Directions for this task
Give back every record below, character for character.

Dataset entries
Lemma store_range_spec src : ∀ (k : nat) p,
  (k + length src ≤ length p)%nat →
  store_range (Z.of_nat k) src p
  = Done (take k p ++ src ++ drop (k + length src) p).
Proof.
  induction src as [|s src IH]; intros k p Hk; cbn [store_range length] in *.
  - cbn [app]. by rewrite Nat.add_0_r, take_drop.
  - rewrite go_store_Done by (unfold len; lia).
    rewrite go_bind_Done, Nat2Z.id.
    replace (Z.of_nat k + 1) with (Z.of_nat (S k)) by lia.
    rewrite IH by (rewrite length_insert; lia).
    rewrite (take_S_r _ k s) by (apply list_lookup_insert_eq; lia).
    rewrite take_insert_ge, drop_insert_lt by lia.
    rewrite <-app_assoc. cbn [app].
    by replace (S k + length src)%nat with (k + S (length src))%nat by lia.
Qed.

Lemma store_range_panic src : ∀ (k : nat) p,
  (k ≤ length p < k + length src)%nat →
  store_range (Z.of_nat k) src p = Panic index_out_of_range.
Proof.
  induction src as [|s src IH]; intros k p Hk; cbn [store_range length] in *; [lia|].
  destruct (decide (k < length p)%nat) as [Hlt|Hge].
  - rewrite go_store_Done by (unfold len; lia). rewrite go_bind_Done.
    replace (Z.of_nat k + 1) with (Z.of_nat (S k)) by lia.
    apply IH. rewrite length_insert. lia.
  - unfold go_store. rewrite decide_False by (unfold len; lia). done.
Qed.

(** Copying a field of the array's width fills the array with it. *)
Lemma copy_array_fixed dst s n :
  length dst = n →
  copy_array dst (StrToFixedBytes s n) = Done (StrToFixedBytes s n).
Proof.
  intros <-. rewrite copy_array_spec by (by rewrite length_StrToFixedBytes).
  by rewrite take_ge by (by rewrite length_StrToFixedBytes).
Qed.

(** Storing at most eight bytes into a zeroed array of eight pads them. *)
Lemma store_range_pad src :
  (length src ≤ 8)%nat →
  store_range 0 src (replicate 8 x00) = Done (resize 8 x00 src).
Proof.
  intros Hlen. change 0 with (Z.of_nat 0).
  rewrite (store_range_spec src 0) by (rewrite length_replicate; lia).
  rewrite take_0, drop_replicate, resize_ge by lia. done.
Qed.

(** ** The codec name on the wire *)

Lemma sendPackager_of_spec name :
  sendPackager_of name = Done (take 8 (bytes_of_string name)).
Proof.
  unfold sendPackager_of, PackagerLength, slen. case_decide as Hlen.
  - rewrite take_ge by (rewrite length_bytes_of_string; lia). done.
  - unfold go_substr. rewrite go_slice_Done
      by (rewrite ?len_bytes_of_string; unfold slen; lia).
    rewrite go_fmap_Done, go_fmap_Done, drop_0, bytes_of_string_of_bytes. done.
Qed.

Lemma resize_take_8 (bs : list byte) :
  resize 8 x00 (take 8 bs) = resize 8 x00 bs.
Proof. apply resize_take_eq. Qed.

Section initRequest_facts.
Context `{Pk : Codec} `{Gz : Gzip} `{Nt : Net}.
Implicit Types (c : Client) (r : Request) (w : World).

(** ** [initRequest] *)

Lemma initRequest_spec c id method params :
  initRequest c id method params
  = Done (if decide (method = "")
          then inl (NewError ErrorParam "call empty method")
          else inr (initialRequest c id method params)).
Proof.
  unfold initRequest, set_Protocol, set_Provider, set_Token, set_Params,
    set_Method, set_MagicNumber, set_HId.
  cbn [NewRequest Protocol NewHeader HProvider HToken HMagicNumber HId Id
       HPackager BodyLength Method Params].
  rewrite !copy_array_fixed, !go_bind_Done by apply length_replicate.
  destruct (decide (slen method < 1)) as [He|He].
  - apply slen_empty in He. by rewrite decide_True.
  - rewrite decide_False by (by rewrite <-slen_empty). by destruct params.
Qed.


(** [initRequest] never panics: the two copy loops stay inside the
    28-byte and 32-byte arrays for every provider and credential. *)
Theorem initRequest_no_panic c id method params :
  no_panic (initRequest c id method params) = true.
Proof. by rewrite initRequest_spec. Qed.

(** C4. Whatever the lengths of the configured provider and credential,
    the header fields of the request are exactly 28 and 32 bytes: the
    option padded with zero bytes or truncated. *)
Theorem initRequest_fixed_widths c id method params r :
  initRequest c id method params = Done (inr r) →
  length (HProvider (Protocol r)) = 28%nat
  ∧ length (HToken (Protocol r)) = 32%nat
  ∧ HProvider (Protocol r) = StrToFixedBytes (Provider (COpt c)) 28
  ∧ HToken (Protocol r) = StrToFixedBytes (ServiceName (COpt c)) 32.
Proof.
  rewrite initRequest_spec. case_decide; [done|]. intros [= <-]. cbn.
  by rewrite !length_StrToFixedBytes.
Qed.

Lemma initRequest_fixed_widths_witness :
  let c := mkClient "http://h" "http" None
             (mkOpt 1 "a-provider-name-longer-than-28-bytes" "tok" "json" 1
                false false false) in
  ∃ r, initRequest c 7 "Echo" None = Done (inr r)
       ∧ length (HProvider (Protocol r)) = 28%nat
       ∧ length (HToken (Protocol r)) = 32%nat.
Proof.
  eexists. split; [vm_compute; reflexivity|].
  pose proof (initRequest_fixed_widths
    (mkClient "http://h" "http" None
       (mkOpt 1 "a-provider-name-longer-than-28-bytes" "tok" "json" 1
          false false false)) 7 "Echo" None _ eq_refl) as (H1 & H2 & _).
  split; [exact H1 | exact H2].
Defined.

(** A successful [initRequest] returns the envelope of the
    specification: the method, the parameters as a sequence that is never
    absent, the correlation id repeated in the header, the protocol tag of
    the options, and a well-formed header. *)
Theorem initRequest_envelope c id method params r :
  wf_opt (COpt c) →
  initRequest c id method params = Done (inr r) →
  Method r = method
  ∧ Params r = Some (default [] params)
  ∧ HId (Protocol r) = Id r
  ∧ HMagicNumber (Protocol r) = MagicNumber (COpt c)
  ∧ wf_header (Protocol r).
Proof.
  intros Hopt. rewrite initRequest_spec. case_decide; [done|]. intros [= <-].
  split_and!; [done..|].
  split; cbn; rewrite ?length_StrToFixedBytes, ?length_replicate;
    auto with yar.
Qed.

Lemma initRequest_envelope_witness :
  ∃ r, initRequest Fixtures.client 7 "Echo" None = Done (inr r)
       ∧ Params r = Some [] ∧ wf_header (Protocol r).
Proof.
  eexists. split; [vm_compute; reflexivity|].
  pose proof (initRequest_envelope Fixtures.client 7 "Echo" None _
                ltac:(vm_compute; split; discriminate || reflexivity) eq_refl)
    as (_ & H2 & _ & _ & H5).
  split; [exact H2 | exact H5].
Defined.

End initRequest_facts.

(** ** [packRequest] *)

Section packRequest_facts.
Context `{Pk : Codec} `{Gz : Gzip} `{Nt : Net}.
Implicit Types (c : Client) (r : Request) (w : World).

Result of the exercise
Lemma store_range_spec src : ∀ (k : nat) p,
  (k + length src ≤ length p)%nat →
  store_range (Z.of_nat k) src p
  = Done (take k p ++ src ++ drop (k + length src) p).
Proof.
  induction src as [|s src IH]; intros k p Hk; cbn [store_range length] in *.
  - cbn [app]. by rewrite Nat.add_0_r, take_drop.
  - rewrite go_store_Done by (unfold len; lia).
    rewrite go_bind_Done, Nat2Z.id.
    replace (Z.of_nat k + 1) with (Z.of_nat (S k)) by lia.
    rewrite IH by (rewrite length_insert; lia).
    rewrite (take_S_r _ k s) by (apply list_lookup_insert_eq; lia).
    rewrite take_insert_ge, drop_insert_lt by lia.
    rewrite <-app_assoc. cbn [app].
    by replace (S k + length src)%nat with (k + S (length src))%nat by lia.
Qed.

Lemma store_range_panic src : ∀ (k : nat) p,
  (k ≤ length p < k + length src)%nat →
  store_range (Z.of_nat k) src p = Panic index_out_of_range.
Proof.
  induction src as [|s src IH]; intros k p Hk; cbn [store_range length] in *; [lia|].
  destruct (decide (k < length p)%nat) as [Hlt|Hge].
  - rewrite go_store_Done by (unfold len; lia). rewrite go_bind_Done.
    replace (Z.of_nat k + 1) with (Z.of_nat (S k)) by lia.
    apply IH. rewrite length_insert. lia.
  - unfold go_store. rewrite decide_False by (unfold len; lia). done.
Qed.

(** Copying a field of the array's width fills the array with it. *)
Lemma copy_array_fixed dst s n :
  length dst = n →
  copy_array dst (StrToFixedBytes s n) = Done (StrToFixedBytes s n).
Proof.
  intros <-. rewrite copy_array_spec by (by rewrite length_StrToFixedBytes).
  by rewrite take_ge by (by rewrite length_StrToFixedBytes).
Qed.

(** Storing at most eight bytes into a zeroed array of eight pads them. *)
Lemma store_range_pad src :
  (length src ≤ 8)%nat →
  store_range 0 src (replicate 8 x00) = Done (resize 8 x00 src).
Proof.
  intros Hlen. change 0 with (Z.of_nat 0).
  rewrite (store_range_spec src 0) by (rewrite length_replicate; lia).
  rewrite take_0, drop_replicate, resize_ge by lia. done.
Qed.

(** ** The codec name on the wire *)

Lemma sendPackager_of_spec name :
  sendPackager_of name = Done (take 8 (bytes_of_string name)).
Proof.
  unfold sendPackager_of, PackagerLength, slen. case_decide as Hlen.
  - rewrite take_ge by (rewrite length_bytes_of_string; lia). done.
  - unfold go_substr. rewrite go_slice_Done
      by (rewrite ?len_bytes_of_string; unfold slen; lia).
    rewrite go_fmap_Done, go_fmap_Done, drop_0, bytes_of_string_of_bytes. done.
Qed.

Lemma resize_take_8 (bs : list byte) :
  resize 8 x00 (take 8 bs) = resize 8 x00 bs.
Proof. apply resize_take_eq. Qed.

Section initRequest_facts.
Context `{Pk : Codec} `{Gz : Gzip} `{Nt : Net}.
Implicit Types (c : Client) (r : Request) (w : World).

(** ** [initRequest] *)

Lemma initRequest_spec c id method params :
  initRequest c id method params
  = Done (if decide (method = "")
          then inl (NewError ErrorParam "call empty method")
          else inr (initialRequest c id method params)).
Proof.
  unfold initRequest, set_Protocol, set_Provider, set_Token, set_Params,
    set_Method, set_MagicNumber, set_HId.
  cbn [NewRequest Protocol NewHeader HProvider HToken HMagicNumber HId Id
       HPackager BodyLength Method Params].
  rewrite !copy_array_fixed, !go_bind_Done by apply length_replicate.
  destruct (decide (slen method < 1)) as [He|He].
  - apply slen_empty in He. by rewrite decide_True.
  - rewrite decide_False by (by rewrite <-slen_empty). by destruct params.
Qed.


(** [initRequest] never panics: the two copy loops stay inside the
    28-byte and 32-byte arrays for every provider and credential. *)
Theorem initRequest_no_panic c id method params :
  no_panic (initRequest c id method params) = true.
Proof. by rewrite initRequest_spec. Qed.

(** C4. Whatever the lengths of the configured provider and credential,
    the header fields of the request are exactly 28 and 32 bytes: the
    option padded with zero bytes or truncated. *)
Theorem initRequest_fixed_widths c id method params r :
  initRequest c id method params = Done (inr r) →
  length (HProvider (Protocol r)) = 28%nat
  ∧ length (HToken (Protocol r)) = 32%nat
  ∧ HProvider (Protocol r) = StrToFixedBytes (Provider (COpt c)) 28
  ∧ HToken (Protocol r) = StrToFixedBytes (ServiceName (COpt c)) 32.
Proof.
  rewrite initRequest_spec. case_decide; [done|]. intros [= <-]. cbn.
  by rewrite !length_StrToFixedBytes.
Qed.

Lemma initRequest_fixed_widths_witness :
  let c := mkClient "http://h" "http" None
             (mkOpt 1 "a-provider-name-longer-than-28-bytes" "tok" "json" 1
                false false false) in
  ∃ r, initRequest c 7 "Echo" None = Done (inr r)
       ∧ length (HProvider (Protocol r)) = 28%nat
       ∧ length (HToken (Protocol r)) = 32%nat.
Proof.
  eexists. split; [vm_compute; reflexivity|].
  pose proof (initRequest_fixed_widths
    (mkClient "http://h" "http" None
       (mkOpt 1 "a-provider-name-longer-than-28-bytes" "tok" "json" 1
          false false false)) 7 "Echo" None _ eq_refl) as (H1 & H2 & _).
  split; [exact H1 | exact H2].
Defined.

(** A successful [initRequest] returns the envelope of the
    specification: the method, the parameters as a sequence that is never
    absent, the correlation id repeated in the header, the protocol tag of
    the options, and a well-formed header. *)
Theorem initRequest_envelope c id method params r :
  wf_opt (COpt c) →
  initRequest c id method params = Done (inr r) →
  Method r = method
  ∧ Params r = Some (default [] params)
  ∧ HId (Protocol r) = Id r
  ∧ HMagicNumber (Protocol r) = MagicNumber (COpt c)
  ∧ wf_header (Protocol r).
Proof.
  intros Hopt. rewrite initRequest_spec. case_decide; [done|]. intros [= <-].
  split_and!; [done..|].
  split; cbn; rewrite ?length_StrToFixedBytes, ?length_replicate;
    auto with yar.
Qed.

Lemma initRequest_envelope_witness :
  ∃ r, initRequest Fixtures.client 7 "Echo" None = Done (inr r)
       ∧ Params r = Some [] ∧ wf_header (Protocol r).
Proof.
  eexists. split; [vm_compute; reflexivity|].
  pose proof (initRequest_envelope Fixtures.client 7 "Echo" None _
                ltac:(vm_compute; split; discriminate || reflexivity) eq_refl)
    as (_ & H2 & _ & _ & H5).
  split; [exact H2 | exact H5].
Defined.

End initRequest_facts.

(** ** [packRequest] *)

Section packRequest_facts.
Context `{Pk : Codec} `{Gz : Gzip} `{Nt : Net}.
Implicit Types (c : Client) (r : Request) (w : World).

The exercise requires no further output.